What is expected
Go through the entries below and count the lines holding the word "TPython". Reply with only the number, please.

Data to examine
(* ===== verification/Topic.v ===== *)
(** * Topic classifier: [detect_topic] (src/main.py lines 157-167)

    The goal is lower-cased and tested against three keyword lists in the
    fixed order python, web, data; the first list with a keyword that occurs
    as a substring wins, and [general] is returned otherwise.  Python's
    [str.lower] is modelled on ASCII strings ([A]..[Z] to [a]..[z]), and
    [word in s] is substring search.  [generate_roadmap] already passes
    [goal.lower()], so the handler lower-cases twice; the theorems show this
    is harmless. *)

From stdpp Require Import base strings list.
From Stdlib Require Import Ascii.
From S2P Require Import Prelude Catalog.

Module Topic.

(** [c.lower()] on one ASCII character. *)
Definition ascii_lower (c : ascii) : ascii :=
  let n := nat_of_ascii c in
  if (65 <=? n)%nat && (n <=? 90)%nat then ascii_of_nat (n + 32) else c.

(** [s.lower()]. *)
Fixpoint str_lower (s : string) : string :=
  match s with
  | EmptyString => EmptyString
  | String c s' => String (ascii_lower c) (str_lower s')
  end.

(** [pat in s]: [pat] occurs in [s] at some position. *)
Fixpoint str_contains (pat s : string) : bool :=
  String.prefix pat s ||
  match s with
  | EmptyString => false
  | String _ s' => str_contains pat s'
  end.

(** [any(word in s for word in words)]. *)
Definition any_in (words : list string) (s : string) : bool :=
  existsb (fun w => str_contains w s) words.

Definition python_words : list string := ["python"; "programming"; "coding"; "software"].
Definition web_words : list string :=
  ["web"; "frontend"; "backend"; "fullstack"; "html"; "css"; "javascript"].
Definition data_words : list string :=
  ["data"; "machine learning"; "ai"; "analysis"; "visualization"].

Definition detect_topic (goal : string) : topic :=
  let goal_lower := str_lower goal in
  if any_in python_words goal_lower then TPython
  else if any_in web_words goal_lower then TWeb
  else if any_in data_words goal_lower then TData
  else TGeneral.

(** ** Lemmas on the string operations *)

Lemma ascii_lower_idem (c : ascii) : ascii_lower (ascii_lower c) = ascii_lower c.
Proof.
  destruct c as [[] [] [] [] [] [] [] []]; reflexivity.
Qed.

Lemma str_lower_idem (s : string) : str_lower (str_lower s) = str_lower s.
Proof. induction s as [|c s IH]; cbn; [done | by rewrite ascii_lower_idem, IH]. Qed.


Lemma prefix_spec (p s : string) : String.prefix p s = true <-> exists b, s = (p ++ b)%string.
Proof.
  revert s. induction p as [|c p IH]; intros [|c' s]; cbn.
  - split; [by exists EmptyString | done].
  - split; [by eexists | done].
  - split; [done | by intros [b Hb]].
  - destruct (ascii_dec c c') as [->|Hne].
    + rewrite IH. split; intros [b Hb]; exists b; [by rewrite Hb | by injection Hb].
    + split; [done | intros [b Hb]; by injection Hb].
Qed.

(** [str_contains] is substring search. *)
Lemma str_contains_spec (p s : string) :
  str_contains p s = true <-> exists a b, s = (a ++ p ++ b)%string.
Proof.
  induction s as [|c s IH]; cbn [str_contains]; rewrite orb_true_iff, prefix_spec.
  - split.
    + intros [[b Hb]|]; [by exists EmptyString, b | done].
    + intros [[|? ?] [b Hb]]; [left; by exists b | discriminate].
  - rewrite IH. split.
    + intros [[b Hb] | [a [b ->]]]; [by exists EmptyString, b |].
      by exists (String c a), b.
    + intros [[|c' a] [b Hb]]; [left; by exists b |].
      right. injection Hb as -> ->. by exists a, b.
Qed.

Lemma any_in_spec (ws : list string) (s : string) :
  any_in ws s = true <-> exists w, w ∈ ws /\ str_contains w s = true.
Proof.
  unfold any_in. rewrite existsb_exists.
  setoid_rewrite list_elem_of_In. done.
Qed.

(** Some keyword of [ws] occurs as a substring of [s]. *)
Definition occurs (ws : list string) (s : string) : Prop :=
  exists w a b, w ∈ ws /\ s = (a ++ w ++ b)%string.

Lemma any_in_occurs (ws : list string) (s : string) :
  any_in ws s = true <-> occurs ws s.
Proof.
  rewrite any_in_spec. unfold occurs. setoid_rewrite str_contains_spec.
  split; [intros (w & ? & a & b & ?) | intros (w & a & b & ? & ?)]; eauto 10.
Qed.

Lemma any_in_not_occurs (ws : list string) (s : string) :
  any_in ws s = false <-> ~ occurs ws s.
Proof. rewrite <- any_in_occurs. destruct (any_in ws s); intuition congruence. Qed.

(** ** Properties of the classifier *)

(** C8: the classifier's contract (spec 4.1): the category is decided by
    which keyword lists occur as substrings of the lower-cased goal, in the
    priority order python, web, data, and [general] when none occurs. *)
Theorem detect_topic_spec (goal : string) :
  let g := str_lower goal in
  (detect_topic goal = TPython <-> occurs python_words g) /\
  (detect_topic goal = TWeb <-> ~ occurs python_words g /\ occurs web_words g) /\
  (detect_topic goal = TData <->
     ~ occurs python_words g /\ ~ occurs web_words g /\ occurs data_words g) /\
  (detect_topic goal = TGeneral <->
     ~ occurs python_words g /\ ~ occurs web_words g /\ ~ occurs data_words g).
Proof.
  cbn zeta. unfold detect_topic.
  rewrite <- !any_in_occurs.
  destruct (any_in python_words _), (any_in web_words _), (any_in data_words _);
    intuition congruence.
Qed.

(** Lower-casing the goal before classifying it, as [generate_roadmap]
    does, does not change the topic. *)
Lemma detect_topic_lower (goal : string) :
  detect_topic (str_lower goal) = detect_topic goal.
Proof. unfold detect_topic. by rewrite str_lower_idem. Qed.


(** ** Examples *)

(** The spec's example goal is classified as python. *)
Example detect_topic_spec_example : detect_topic "Learn Python basics" = TPython.
Proof. vm_compute. reflexivity. Qed.

End Topic.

Written solution
3